Sin embargo la estupidez no es
algo que debamos atribuirle alegremente. Cometeríamos un grave error si
creyéramos que su comportamiento puede ser imputado a falta de recursos, más
bien es producto de exceso de soberbia. En el caso catalán, la impresión
general ha sido y sigue siendo de absoluta desesperación ante la laxitud en el
comportamiento del inquilino de la Moncloa. Ahora bien, esa pose laxa no es
consecuencia de la estulticia, sino de una estudiada perversidad condimentada
con grandes dosis de molicie.
Las carencias políticas que
acompañan a Mariano Rajoy han vuelto a quedar al descubierto. Resulta un
personaje de siglos pasados, uno de esos protagonistas de cuentos infantiles
que pacientemente esperan que el
aburrimiento haga claudicar a sus rivales. Él permanece en sus aposentos
dedicado a las tareas que le son gratas; no hacer nada, o como mal menor hacer
poco.
En esta ocasión los sucesos le
han forzado a aparecer en escena. Cuando estaba a punto de padecer una
tortícolis irreversible -a fuerza de mirar para otro lado durante casi doce
años esperando que amainara el temporal- se ha encontrado con una situación que
le obliga a dejar de hacerse el despistado.
Fiel a su personalidad enrevesada
ha vuelto a desorientar a la población. Al igual que cuando hace ejercicio no
se sabe bien si camina rápido o corre muy despacio, en la toma de decisiones
políticas no se acaba de saber si realiza un ejercicio moderado del poder o por el contrario se esconde tras
el poder judicial ejerciendo de aliado.
Ha esperado a que los dictámenes
de los tribunales acorralaran al Govern de Cataluña para asestar el golpe de
gracia al estado de las autonomías.
La verdad es que el
nacionalcatolicismo hispánico llevaba mucho tiempo esperando una oportunidad de
este tipo para recomponer una situación en la que nunca se ha sentido cómodo.
Para diluir la demanda nacionalista que exigía dosis elevadas de descentralización
del poder, dieron con la tecla de articular una red de autonomías - incluso ciudades
autónomas – que acabaron por desvirtuar la reivindicación de las comunidades
que históricamente reclamaban.
En una especie de homeopatía sin
sentido, se disolvió el principio activo del autogobierno de vascos, catalanes
y gallegos. En la disolución constitucional del 78 se fueron añadiendo - como
disolventes - ingentes cantidades de producto autonómico que nadie había
llamado a escena.
Para diluir a los periféricos
discrepantes nacieron Autonomías de primera, de segunda e incluso de tercera.
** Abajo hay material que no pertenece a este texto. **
Lemma runs_bind_stop {R U} (t : itree callE R) (k : R -> itree callE U) l : (runs t l Exited -> runs (ITree.bind t k) l Exited) /\ (runs t l Running -> runs (ITree.bind t k) l Running).
Proof.
  split; intros H.
  - remember Exited as f eqn:Ef. induction H as [t r' H|t|t t' l f H H' IH|t h H|t c h a l f Hc H H' IH]; try discriminate.
    + apply (runs_tau _ (ITree.bind t' k)); [rewrite observe_bind, H; reflexivity|auto].
    + apply (runs_exit _ (fun x => ITree.bind (h x) k)). rewrite observe_bind, H. reflexivity.
    + apply (runs_call _ c (fun x => ITree.bind (h x) k)); [exact Hc|rewrite observe_bind, H; reflexivity|auto].
  - remember Running as f eqn:Ef. induction H as [t r' H|t|t t' l f H H' IH|t h H|t c h a l f Hc H H' IH]; try discriminate.
    + apply runs_now.
    + apply (runs_tau _ (ITree.bind t' k)); [rewrite observe_bind, H; reflexivity|auto].
    + apply (runs_call _ c (fun x => ITree.bind (h x) k)); [exact Hc|rewrite observe_bind, H; reflexivity|auto].
Qed.

(** Loops. *)
Lemma runs_again {I R} (f : I -> itree callE (I + R)) i j l l' o : runs (f i) l (Returned (inl j)) -> runs (ITree.iter f j) l' o -> runs (ITree.iter f i) (l ++ l') o.
Proof.
  intros H H'. eapply runs_observe; [symmetry; apply observe_iter|]. apply (runs_bind _ _ _ (inl j)); [exact H|]. eapply runs_tau; [reflexivity|exact H'].
Qed.
Lemma runs_done {I R} (f : I -> itree callE (I + R)) i l r : runs (f i) l (Returned (inr r)) -> runs (ITree.iter f i) l (Returned r).
Proof.
  intros H. eapply runs_observe; [symmetry; apply observe_iter|]. rewrite <- (app_nil_r l). apply (runs_bind _ _ _ (inr r)); [exact H|]. apply runs_ret. reflexivity.
Qed.
Lemma runs_break {I R} (f : I -> itree callE (I + R)) i l : runs (f i) l Exited -> runs (ITree.iter f i) l Exited.
Proof. intros H. eapply runs_observe; [symmetry; apply observe_iter|]. apply runs_bind_stop, H. Qed.

(** Single calls. *)
Lemma runs_trigger {R} c a (k : uans -> itree callE R) l o : c <> Uexit -> runs (k a) l o -> runs (a <- ITree.trigger (Call c);; k a) ((c, a) :: l) o.
Proof. intros Hc H. apply (runs_bind (ITree.trigger (Call c)) k [(c, a)] a); [|exact H]. eapply (runs_call _ c); [exact Hc|reflexivity|]. apply runs_ret. reflexivity. Qed.
Lemma runs_sys {R} c a (k : Z -> itree callE R) l o : c <> Uexit -> runs (k (a_ret a)) l o -> runs (n <- sys c;; k n) ((c, a) :: l) o.
Proof. intros Hc H. apply (runs_bind (sys c) k [(c, a)] (a_ret a)); [|exact H]. unfold sys. apply runs_trigger; [exact Hc|]. apply runs_ret. reflexivity. Qed.
Lemma runs_do {R} c a (k : itree callE R) l o : c <> Uexit -> runs k l o -> runs (do_ c;; k) ((c, a) :: l) o.
Proof. intros Hc H. apply (runs_bind (do_ c) (fun _ => k) [(c, a)] tt); [|exact H]. unfold do_. apply runs_trigger; [exact Hc|]. apply runs_ret. reflexivity. Qed.
Lemma runs_do_last c a : c <> Uexit -> runs (do_ c) [(c, a)] (Returned tt).
Proof. intros Hc. unfold do_. apply runs_trigger; [exact Hc|]. apply runs_ret. reflexivity. Qed.
Lemma runs_Ret {R} (r : R) : runs (Ret r) [] (Returned r).
Proof. apply runs_ret. reflexivity. Qed.
Lemma runs_the_exit {R} : runs (exit (R := R)) [] Exited.
Proof. eapply runs_exit. reflexivity. Qed.

(** ** A program's calls depend on the answers only *)

Lemma call_inj {R} c c' (k k' : uans -> itree callE R) : (VisF (Call c) k : itree' callE R) = VisF (Call c') k' -> c = c' /\ k = k'.
Proof.
  intros E. inversion E as [[E1 E2]]. split; [reflexivity|]. apply Eqdep.EqdepTheory.inj_pair2 in E2. exact E2.
Qed.

Lemma runs_det {R} (t : itree callE R) l l' o o' : runs t l o -> runs t l' o' -> List.map snd l = List.map snd l' -> o <> Running -> o' <> Running -> l = l' /\ o = o'.
Proof.
  intros H. revert l' o'. induction H as [t r H|t|t t' l o H H' IH|t k H|t c k a l o Hc H H' IH]; intros l' o' H2 Ea Ho Ho'.
  - inversion H2 as [? ? E|?|? ? ? ? E|? ? E|? ? ? ? ? ? ? E]; subst; try congruence; rewrite H in E; try discriminate E. injection E as ->. auto.
  - congruence.
  - inversion H2 as [? ? E|?|? ? ? ? E R2|? ? E|? ? ? ? ? ? ? E]; subst; try congruence; rewrite H in E; try discriminate E. injection E as ->. auto.
  - inversion H2 as [? ? E|?|? ? ? ? E R2|? ? E|? ? ? ? ? ? Hc2 E]; subst; try congruence; rewrite H in E; try discriminate E; [auto|]. apply call_inj in E as [E _]. congruence.
  - inversion H2 as [? ? E|?|? ? ? ? E R2|? ? E|? c2 k2 a2 l2 ? Hc2 E R2]; subst; try congruence; rewrite H in E; try discriminate E.
    + apply call_inj in E as [E _]. congruence.
    + apply call_inj in E as [-> ->]. simpl in Ea. injection Ea as -> Ea. destruct (IH _ _ R2 Ea Ho Ho') as [-> ->]. auto.
Qed.

(** ** Reading a file *)

(** The [read]s of a file that comes in the pieces [chunks], and the last one. *)
Definition read_ans (c : list Z) : uans := mkans (Z.of_nat (List.length c)) c.
Definition reads (fd : Z) (chunks : list (list Z)) : trace := List.map (fun c => (Uread fd 512, read_ans c)) chunks.
Definition at_eof (fd : Z) : ucall * uans := (Uread fd 512, read_ans []).

Definition pieces (chunks : list (list Z)) : Prop := Forall (fun c => c <> [] /\ (List.length c <= 512)%nat) chunks.

Lemma length_pos (c : list Z) : c <> [] -> (0 <? Z.of_nat (List.length c)) = true.
Proof. destruct c; [congruence|]. intros _. apply Z.ltb_lt. simpl. lia. Qed.

Lemma firstn_read (c : list Z) : firstn (Z.to_nat (a_ret (read_ans c))) (a_data (read_ans c)) = c.
Proof. simpl. rewrite Nat2Z.id. apply firstn_all. Qed.

(** ** wc *)

(** The words: the pieces between white space that are not empty. *)
Fixpoint split (l : list Z) : list (list Z) :=
  match l with
  | [] => [[]]
  | c :: l => if is_space c then [] :: split l else match split l with [] => [[c]] | w :: ws => (c :: w) :: ws end
  end.
Definition words (l : list Z) : list (list Z) := List.filter (fun w => match w with [] => false | _ => true end) (split l).
Definition lines (l : list Z) : list Z := List.filter (Z.eqb 10) l.

Lemma split_not_nil l : split l <> [].
Proof. destruct l as [|c l]; simpl; [congruence|]. destruct (is_space c); [congruence|]. destruct (split l); congruence. Qed.

(** How many words start in [l], if [inw] says whether one goes on. *)
Fixpoint starts (inw : bool) (l : list Z) : Z :=
  match l with
  | [] => 0
  | c :: l => if is_space c then starts false l else (if inw then 0 else 1) + starts true l
  end.

Lemma starts_words l : starts false l = Z.of_nat (List.length (words l)) /\
  starts true l = Z.of_nat (List.length (List.filter (fun w => match w with [] => false | _ => true end) (tl (split l)))).
Proof.
  induction l as [|c l [IH1 IH2]]; [split; reflexivity|]. cbn [starts]. unfold words in *. cbn [split]. destruct (is_space c).
  - cbn [tl List.filter]. split; exact IH1.
  - pose proof (split_not_nil l). destruct (split l) as [|w ws]; [congruence|]. cbn [tl List.filter List.length] in *. rewrite IH2. split; lia.
Qed.

Lemma starts_bounds inw l : 0 <= starts inw l <= Z.of_nat (List.length l).
Proof. revert inw. induction l as [|c l IH]; intros inw; simpl; [lia|]. destruct (is_space c); [specialize (IH false)|specialize (IH true)]; destruct inw; lia. Qed.

Lemma lines_cons c l : Z.of_nat (List.length (lines (c :: l))) = (if c =? 10 then 1 else 0) + Z.of_nat (List.length (lines l)).
Proof. unfold lines. cbn [List.filter]. rewrite Z.eqb_sym. destruct (c =? 10); simpl; lia. Qed.

Lemma lines_bounds l : 0 <= Z.of_nat (List.length (lines l)) <= Z.of_nat (List.length l).
Proof. induction l as [|c l IH]; [simpl; lia|]. rewrite lines_cons. cbn [List.length]. destruct (c =? 10); lia. Qed.

(** The counters run through the data. *)
Lemma count_run l : forall s, 0 <= n_lines s -> 0 <= n_words s -> 0 <= n_chars s -> n_lines s <= n_chars s -> n_words s <= n_chars s -> n_chars s + Z.of_nat (List.length l) < 2147483648 ->
  let r := fold_left count1 l s in
  n_lines r = n_lines s + Z.of_nat (List.length (lines l)) /\ n_words r = n_words s + starts (inword s) l /\ n_chars r = n_chars s + Z.of_nat (List.length l).
Proof.
  induction l as [|c l IH]; intros s H1 H2 H3 H4 H5 Hlen; cbn [fold_left]; [simpl; lia|]. cbn [List.length] in Hlen. rewrite Nat2Z.inj_succ in Hlen.
  assert (E : count1 s c = mkcounts (n_lines s + if c =? 10 then 1 else 0) (n_words s + (if is_space c then 0 else if inword s then 0 else 1)) (n_chars s + 1) (negb (is_space c))).
  { unfold count1. rewrite !i32_small by lia. destruct (c =? 10), (is_space c), (inword s); cbn [negb]; f_equal; lia. }
  rewrite E. specialize (IH (mkcounts (n_lines s + if c =? 10 then 1 else 0) (n_words s + (if is_space c then 0 else if inword s then 0 else 1)) (n_chars s + 1) (negb (is_space c)))).
  cbn [n_lines n_words n_chars inword] in IH. cbn [starts]. rewrite lines_cons. cbn [List.length]. rewrite Nat2Z.inj_succ.
  destruct IH as (-> & -> & ->); try (destruct (c =? 10), (is_space c), (inword s); lia). destruct (is_space c), (inword s); cbn [negb]; lia.
Qed.
Lemma nulterminate_run c d b1 : crel c d -> words_kept b1 ->
  exists b2, nulterminate c b1 = Ret tt b2 /\ words_kept b2 /\ keeps_nul b1 b2 /\ ended b2 c.
Proof.
  revert d b1. induction c as [ps|c IH p m f|c1 IH1 c2 IH2|c1 IH1 c2 IH2|c IH]; intros [ws|d p' m' f'|d1 d2|d1 d2|d] b1 Hc Hk; try done; simpl in Hc.
  - cbn [nulterminate]. revert b1 Hk. induction Hc as [|p w ps ws Hp _ IHps]; intros b1 Hk.
    { exists b1. split; [done|]. split; [done|]. split; [by intros e|constructor]. }
    cbn [each].
    destruct (terminate_run p w b1 Hp Hk) as (b2 & E2 & K2 & N2 & Z2). mstep E2. destruct (IHps b2 K2) as (b3 & E3 & K3 & N3 & Z3). exists b3. split; [done|]. split; [done|].
    split; [intros e He; by apply N3, N2|]. constructor; [by apply N3|done].
  - destruct Hc as (Hc & Hp & _). cbn [nulterminate]. destruct (IH d b1 Hc Hk) as (b2 & E2 & K2 & N2 & Z2). mstep E2.
    destruct (terminate_run p p' b2 Hp K2) as (b3 & E3 & K3 & N3 & Z3). exists b3. split; [done|]. split; [done|]. split; [intros e He; by apply N3, N2|].
    split; [by eapply ended_mono|done].
  - destruct Hc as [H1 H2]. cbn [nulterminate]. destruct (IH1 d1 b1 H1 Hk) as (b2 & E2 & K2 & N2 & Z2). mstep E2. destruct (IH2 d2 b2 H2 K2) as (b3 & E3 & K3 & N3 & Z3).
    exists b3. split; [done|]. split; [done|]. split; [intros e He; by apply N3, N2|]. split; [by eapply ended_mono|done].
  - destruct Hc as [H1 H2]. cbn [nulterminate]. destruct (IH1 d1 b1 H1 Hk) as (b2 & E2 & K2 & N2 & Z2). mstep E2. destruct (IH2 d2 b2 H2 K2) as (b3 & E3 & K3 & N3 & Z3).
    exists b3. split; [done|]. split; [done|]. split; [intros e He; by apply N3, N2|]. split; [by eapply ended_mono|done].
  - by apply (IH d b1).
Qed.
End parsing.
(** The search from the block at index [i] up to [freep]. *)
Lemma malloc_seek lo s fl al n f fb :
  heap_ok lo s fl al -> 1 <= n -> let c := (base, 0) :: fl in let N := length c in
  c !! f = Some fb -> u_freep s = fb.1 ->
  forall d i fuel, (i < N)%nat -> dist N f (nxt N i) = d -> (d < fuel)%nat ->
  (exists j y x fuel', c !! j = Some y /\ c !! S j = Some x /\ n <= x.2 /\ malloc_loop grant fuel n (addr c i) (addr c (nxt N i)) s = malloc_loop grant (S fuel') n y.1 x.1 s) \/
  (exists i' fuel', (forall k b, c !! k = Some b -> (dist N f k <= d)%nat -> b.2 < n) /\ (fuel = d + S fuel')%nat /\
     malloc_loop grant fuel n (addr c i) (addr c (nxt N i)) s = malloc_loop grant (S fuel') n (addr c i') fb.1 s).
Proof.
  intros H Hn c N Hf Hfp. assert (HN : N = S (length fl)) by done. induction d as [|d IH]; intros i fuel Hi Hd Hfuel; set (k := nxt N i) in *;
    (assert (Hk : (k < N)%nat) by (unfold k, nxt; destruct (Nat.eqb_spec (S i) N); lia)); pose proof (lookup_lt_Some _ _ _ Hf) as HfN; fold N in HfN;
    destruct (lookup_lt_is_Some_2 c k Hk) as [x Hx]; destruct (lookup_lt_is_Some_2 c i Hi) as [y Hy]; rewrite (addr_lookup c k x Hx);
    (destruct fuel as [|fuel]; [lia|]); (destruct (decide (n <= x.2)) as [Hfit|Hfit];
      [left; exists i, y, x, fuel; rewrite (addr_lookup c i y Hy); split; [done|]; split; [|done];
       unfold k, nxt in Hx; destruct (Nat.eqb_spec (S i) N); [injection Hx as <-; simpl in Hfit; lia|done]|]).
  - right. assert (k = f) as Ekf. { unfold dist in Hd. destruct (decide _); lia. } rewrite Ekf, Hf in Hx. injection Hx as <-. exists i, fuel. split; [|done].
    intros k' b Hb Hd'. assert (k' = f) as ->. { pose proof (lookup_lt_Some _ _ _ Hb) as Hl. fold N in Hl. unfold dist in Hd'. destruct (decide _); lia. } rewrite Hf in Hb. injection Hb as <-. lia.
  - assert (Hkf : k <> f). { intros ->. unfold dist in Hd. destruct (decide _); lia. }
    assert (Hxf : x.1 <> fb.1). { intros E. destruct (decide (k < f)%nat) as [Hlt|Hge]; [apply (hk_addr_lt lo s fl al H k f x fb Hx Hf) in Hlt; lia|].
      assert (Hlt : (f < k)%nat) by lia. apply (hk_addr_lt lo s fl al H f k fb x Hf Hx) in Hlt. lia. }
    assert (Hstep : malloc_loop grant (S fuel) n (addr c i) x.1 s = malloc_loop grant fuel n (addr c k) (addr c (nxt N k)) s).
    { cbn [malloc_loop]. mstep (hk_rdh lo s fl al H k x Hx). cbn [h_size h_ptr]. destruct (Z.leb_spec n x.2); [lia|]. rewrite bind_gets, Hfp. destruct (Z.eqb_spec x.1 fb.1); [done|].
      by rewrite (addr_lookup c k x Hx). }
    rewrite Hstep. assert (Hd' : dist N f (nxt N k) = d). { unfold dist, nxt in *. destruct (Nat.eqb_spec (S k) N); repeat destruct (decide _); lia. }
    destruct (IH k fuel Hk Hd' ltac:(lia)) as [(j & y' & x' & fuel' & ?)|(i' & fuel' & A1 & A2 & A3)]; [left; by exists j, y', x', fuel'|right].
    exists i', fuel'. split; [|split; [lia|done]]. intros k' b Hb Hdk. destruct (decide (dist N f k' <= d)%nat) as [?|]; [by apply (A1 k')|].
    assert (k' = k) as ->. { pose proof (lookup_lt_Some _ _ _ Hb) as Hl. fold N in Hl. unfold dist, nxt in *. destruct (Nat.eqb_spec (S k) N); repeat destruct (decide _); lia. }
    rewrite Hx in Hb. injection Hb as <-. lia.
Qed.
(* ===== verification/Blocks.v ===== *)
(** * Bytes of a block

    A block is a list of bytes; the file system reads and writes 16- and 32-bit
    little-endian fields and byte ranges inside it. *)

From Stdlib Require Import ZArith Lia.
From stdpp Require Import base numbers strings gmap list.
From S2P Require Import Prelude.

Local Open Scope list_scope.
Local Open Scope Z_scope.

(** [memmove(d + off, bs, length bs)] *)
Definition splice (off : nat) (bs d : list Z) : list Z := take off d ++ bs ++ drop (off + length bs) d.
(** The [n] bytes at [off]. *)
Definition slice (off n : nat) (d : list Z) : list Z := take n (drop off d).

Definition le16 (v : Z) : list Z := [v mod 256; v / 256 mod 256].
Definition le32 (v : Z) : list Z := [v mod 256; v / 256 mod 256; v / 65536 mod 256; v / 16777216 mod 256].
Definition of_le (bs : list Z) : Z := foldr (fun b r => b + 256 * r) 0 bs.

Definition get16 (d : list Z) (off : nat) : Z := of_le (slice off 2 d).
Definition get32 (d : list Z) (off : nat) : Z := of_le (slice off 4 d).
Definition put16 (off : nat) (v : Z) (d : list Z) : list Z := splice off (le16 v) d.
Definition put32 (off : nat) (v : Z) (d : list Z) : list Z := splice off (le32 v) d.

Lemma length_splice off bs d : (off + length bs <= length d)%nat -> length (splice off bs d) = length d.
Proof. intros H. unfold splice. rewrite !length_app, length_take, length_drop. lia. Qed.

Lemma lookup_splice off bs d i :
  (off + length bs <= length d)%nat ->
  splice off bs d !! i = if decide (off <= i < off + length bs)%nat then bs !! (i - off)%nat else d !! i.
Proof.
  intros H. unfold splice. destruct (decide _) as [Hi|Hi].
  - rewrite lookup_app_r by (rewrite length_take; lia). rewrite length_take. rewrite lookup_app_l by lia. f_equal. lia.
  - destruct (decide (i < off)%nat).
    + rewrite lookup_app_l by (rewrite length_take; lia). rewrite lookup_take_lt by done. done.
    + rewrite lookup_app_r by (rewrite length_take; lia). rewrite length_take. rewrite lookup_app_r by lia.
      rewrite lookup_drop. f_equal. lia.
Qed.

Lemma lookup_slice off n d i : slice off n d !! i = if decide (i < n)%nat then d !! (off + i)%nat else None.
Proof.
  unfold slice. destruct (decide (i < n)%nat); [by rewrite lookup_take_lt, lookup_drop by done|]. by rewrite lookup_take_ge by lia.
Qed.

Lemma length_slice off n d : (off + n <= length d)%nat -> length (slice off n d) = n.
Proof. intros H. unfold slice. rewrite length_take, length_drop. lia. Qed.

Lemma slice_splice_eq off bs d : (off + length bs <= length d)%nat -> slice off (length bs) (splice off bs d) = bs.
Proof.
  intros H. apply list_eq. intros i. rewrite lookup_slice. destruct (decide _) as [Hi|Hi].
  - rewrite lookup_splice, decide_True by lia. f_equal. lia.
  - symmetry. apply lookup_ge_None_2. lia.
Qed.

Lemma slice_splice_ne off bs d off' n :
  (off + length bs <= length d)%nat -> (off' + n <= off \/ off + length bs <= off')%nat ->
  slice off' n (splice off bs d) = slice off' n d.
Proof.
  intros H Hd. apply list_eq. intros i. rewrite !lookup_slice. destruct (decide _) as [Hi|Hi]; [|done].
  rewrite lookup_splice, decide_False by lia. done.
Qed.

Lemma of_le_le16 v : 0 <= v < 65536 -> of_le (le16 v) = v.
Proof.
  intros H. unfold of_le, le16. simpl. pose proof (Z.div_mod v 256). pose proof (Z.mod_pos_bound v 256).
  rewrite (Z.mod_small (v / 256)); [lia|]. split; [apply Z.div_pos; lia|apply Z.div_lt_upper_bound; lia].
Qed.

Lemma of_le_le32 v : 0 <= v < two32 -> of_le (le32 v) = v.
Proof.
  unfold two32. intros H. unfold of_le, le32. simpl.
  assert (E1 : v = 256 * (v / 256) + v mod 256) by (apply Z.div_mod; lia).
  assert (E2 : v / 256 = 256 * (v / 65536) + v / 256 mod 256) by (change 65536 with (256 * 256); rewrite <- Z.div_div by lia; apply Z.div_mod; lia).
  assert (E3 : v / 65536 = 256 * (v / 16777216) + v / 65536 mod 256)
    by (change 16777216 with (65536 * 256); rewrite <- Z.div_div by lia; apply Z.div_mod; lia).
  rewrite (Z.mod_small (v / 16777216)); [lia|]. split; [apply Z.div_pos; lia|apply Z.div_lt_upper_bound; lia].
Qed.

Lemma get32_put32 off v d : 0 <= v < two32 -> (off + 4 <= length d)%nat -> get32 (put32 off v d) off = v.
Proof. intros Hv Hd. unfold get32, put32. rewrite (slice_splice_eq off (le32 v)) by done. by apply of_le_le32. Qed.

Lemma get32_put32_ne off off' v d :
  (off + 4 <= length d)%nat -> (off' + 4 <= off \/ off + 4 <= off')%nat -> get32 (put32 off v d) off' = get32 d off'.
Proof. intros Hd Ho. unfold get32, put32. by rewrite slice_splice_ne. Qed.

Lemma length_put32 off v d : (off + 4 <= length d)%nat -> length (put32 off v d) = length d.
Proof. intros H. unfold put32. by rewrite length_splice. Qed.

Lemma get16_put16 off v d : 0 <= v < 65536 -> (off + 2 <= length d)%nat -> get16 (put16 off v d) off = v.
Proof. intros Hv Hd. unfold get16, put16. rewrite (slice_splice_eq off (le16 v)) by done. by apply of_le_le16. Qed.

(** [m] consecutive 32-bit fields from [off] on. *)
Fixpoint put32s (off : nat) (vs : list Z) (d : list Z) : list Z :=
  match vs with [] => d | v :: vs => put32s (off + 4) vs (put32 off v d) end.
Fixpoint get32s (off n : nat) (d : list Z) : list Z :=
  match n with O => [] | S n => get32 d off :: get32s (off + 4) n d end.

Lemma length_put32s off vs d : (off + 4 * length vs <= length d)%nat -> length (put32s off vs d) = length d.
Proof.
  revert off d. induction vs as [|v vs IH]; intros off d H; [done|]. simpl in *. rewrite IH; [by rewrite length_put32 by lia|].
  rewrite length_put32 by lia. lia.
Qed.

Lemma get32_put32s_before off vs d off' :
  (off + 4 * length vs <= length d)%nat -> (off' + 4 <= off)%nat -> get32 (put32s off vs d) off' = get32 d off'.
Proof.
  revert off d. induction vs as [|v vs IH]; intros off d H Ho; [done|]. simpl in *.
  rewrite IH; [by rewrite get32_put32_ne by lia| |lia]. rewrite length_put32 by lia. lia.
Qed.

Lemma get32s_put32s off vs d :
  Forall (fun v => 0 <= v < two32) vs -> (off + 4 * length vs <= length d)%nat -> get32s off (length vs) (put32s off vs d) = vs.
Proof.
  revert off d. induction vs as [|v vs IH]; intros off d Hv H; [done|]. apply Forall_cons in Hv as [Hv0 Hv]. simpl in *. f_equal.
  - rewrite get32_put32s_before; [apply get32_put32; [done|lia]|rewrite length_put32 by lia; lia|lia].
  - apply IH; [done|]. rewrite length_put32 by lia. lia.
Qed.
Definition push (v : Z) (b : board) : option board :=
  let sp := u32 (pc_esp (bd_cpu b) - 4) in
  pa ← address b SS sp 4;
  Some (mkbd (set_esp sp (bd_cpu b)) (wr32 (bd_mem b) (wire (bd_a20 b) pa) v) (bd_a20 b) (bd_cmd b) (bd_busy b)).

Definition load (b : board) (a : Z) : option Z := pa ← address b DS a 4; Some (rd32 (peek b) pa).

(** The status and the two commands of the keyboard controller; other ports are not
    connected to what is modelled here. *)
Definition inb (port : Z) (b : board) : Z * board :=
  if port =? 0x64 then
    match bd_busy b with
    | S n :: r => (2, mkbd (bd_cpu b) (bd_mem b) (bd_a20 b) (bd_cmd b) (n :: r))
    | _ => (0, b)
    end
  else (0, b).
Definition outb (port v : Z) (b : board) : board :=
  if port =? 0x64 then mkbd (bd_cpu b) (bd_mem b) (bd_a20 b) (v =? 0xd1) (tail (bd_busy b))
  else if (port =? 0x60) && bd_cmd b then mkbd (bd_cpu b) (bd_mem b) (bit v 2) false (tail (bd_busy b))
  else b.

(** [b] has the address of the next instruction in eip. *)
Definition exec (i : pinstr) (b : board) : option board :=
  let c := bd_cpu b in
  match i with
  | P_cli => Some (set_cpu (set_if false) b)
  | P_xorw_ax => Some (set_cpu (set_eax (with_ax 0 (pc_eax c))) b)
  | P_movw_sreg s => load_seg s (pc_eax c mod 65536) b
  | P_movw_ax v => Some (set_cpu (set_eax (with_ax v (pc_eax c))) b)
  | P_movw_dx => Some (set_cpu (set_edx (with_ax (pc_eax c mod 65536) (pc_edx c))) b)
  | P_outw => Some b
  | P_inb port => let '(v, b) := inb port b in Some (set_cpu (set_eax (with_al v (pc_eax c))) b)
  | P_testb v => Some (set_cpu (set_zf (Z.land (pc_eax c mod 256) v =? 0)) b)
  | P_jnz a => Some (if pc_zf c then b else set_cpu (set_eip a) b)
  | P_movb_al v => Some (set_cpu (set_eax (with_al v (pc_eax c))) b)
  | P_outb port => Some (outb port (pc_eax c mod 256) b)
  | P_lgdt a => pa ← address b DS a 6; Some (set_cpu (set_gdt (peek b pa + 256 * peek b (pa + 1), rd32 (peek b) (pa + 2))) b)
  | P_from_cr0 => Some (set_cpu (set_eax (pc_cr0 c)) b)
  | P_to_cr0 => Some (set_cpu (set_cr0 (pc_eax c)) b)
  | P_from_cr4 => Some (set_cpu (set_eax (pc_cr4 c)) b)
  | P_to_cr4 => Some (set_cpu (set_cr4 (pc_eax c)) b)
  | P_to_cr3 => Some (set_cpu (set_cr3 (pc_eax c)) b)
  | P_orl v => Some (set_cpu (set_eax (Z.lor (pc_eax c) v)) b)
  | P_ljmp sel off => b ← load_seg CS sel b; Some (set_cpu (set_eip off) b)
  | P_movl_eax v => Some (set_cpu (set_eax v) b)
  | P_movl_esp v => Some (set_cpu (set_esp v) b)
  | P_load_eax a => v ← load b a; Some (set_cpu (set_eax v) b)
  | P_load_esp a => v ← load b a; Some (set_cpu (set_esp v) b)
  | P_call a => b ← push (pc_eip c) b; Some (set_cpu (set_eip a) b)
  | P_call_at a => v ← load b a; b ← push (pc_eip c) b; Some (set_cpu (set_eip v) b)
  | P_jmp_eax => Some (set_cpu (set_eip (pc_eax c)) b)
  | P_jmp a => Some (set_cpu (set_eip a) b)
  end.

(** [code]: the instruction at a physical address, and its length. *)
Definition step (code : Z -> option (pinstr * Z)) (b : board) : option board :=
  pa ← address b CS (pc_eip (bd_cpu b)) 1;
  '(i, n) ← code (wire (bd_a20 b) pa);
  exec i (set_cpu (set_eip (pc_eip (bd_cpu b) + n)) b).

Definition steps (code : Z -> option (pinstr * Z)) : relation board := rtc (fun b b' => step code b = Some b').

(** ** The files *)

Definition SEG_NULLASM : list Z := [0; 0; 0; 0; 0; 0; 0; 0].
Definition SEG_ASM (type base lim : Z) : list Z :=
  let w1 := Z.land (Z.shiftr lim 12) 0xffff in let w2 := Z.land base 0xffff in
  [w1 mod 256; w1 / 256; w2 mod 256; w2 / 256; Z.land (Z.shiftr base 16) 0xff; Z.lor 0x90 type; Z.lor 0xC0 (Z.land (Z.shiftr lim 28) 0xf); Z.land (Z.shiftr base 24) 0xff].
Se exacerbó el sentimiento regional - local para aglutinar pasiones de igualdad
de derechos con los primigenios demandantes de autogobierno. Se recurrió al
devenir histórico para resaltar los agravios comparativos.
En definitiva, el Estado de las
Autonomías no fue el resultado de un proceso conciliador que tratara de
descentralizar un poder concentrado en la capital del reino para buscar un
eficaz sistema de gestión más cercano a los ciudadanos.
El Estado de las Autonomías fue
la respuesta rápida que encontraron los constituyentes para disipar el derecho
de reparación que esgrimían desde Cataluña, Euskadi y Galicia tras cuarenta
años de sometimiento a la dictadura franquista.
Acabaron con un “café para todos”
que quedó en una especie de brebaje aguado con mucho “trágala”, poco parecido
al café y ni siquiera igual para todos.
En la actualidad estamos asistiendo
al final de este viaje y el elemento catalizador ha sido la aspiración catalana
de alcanzar mayores cotas de autogobierno. Los partidarios de la España “Una,
Grande y Libre” han encontrado la excusa para revertir la situación: ¡España se
rompe!
Resulta paradójico que aquellos
que pretenden disfrutar de altos grados de soberanía hayan sido los que vayan a
abocar al resto del país a una recentralización únicamente deseada por
nostálgicos del yugo y las flechas.
Rajoy y Rivera nunca se lo
agradecerán lo suficiente a Puigdemont y compañía.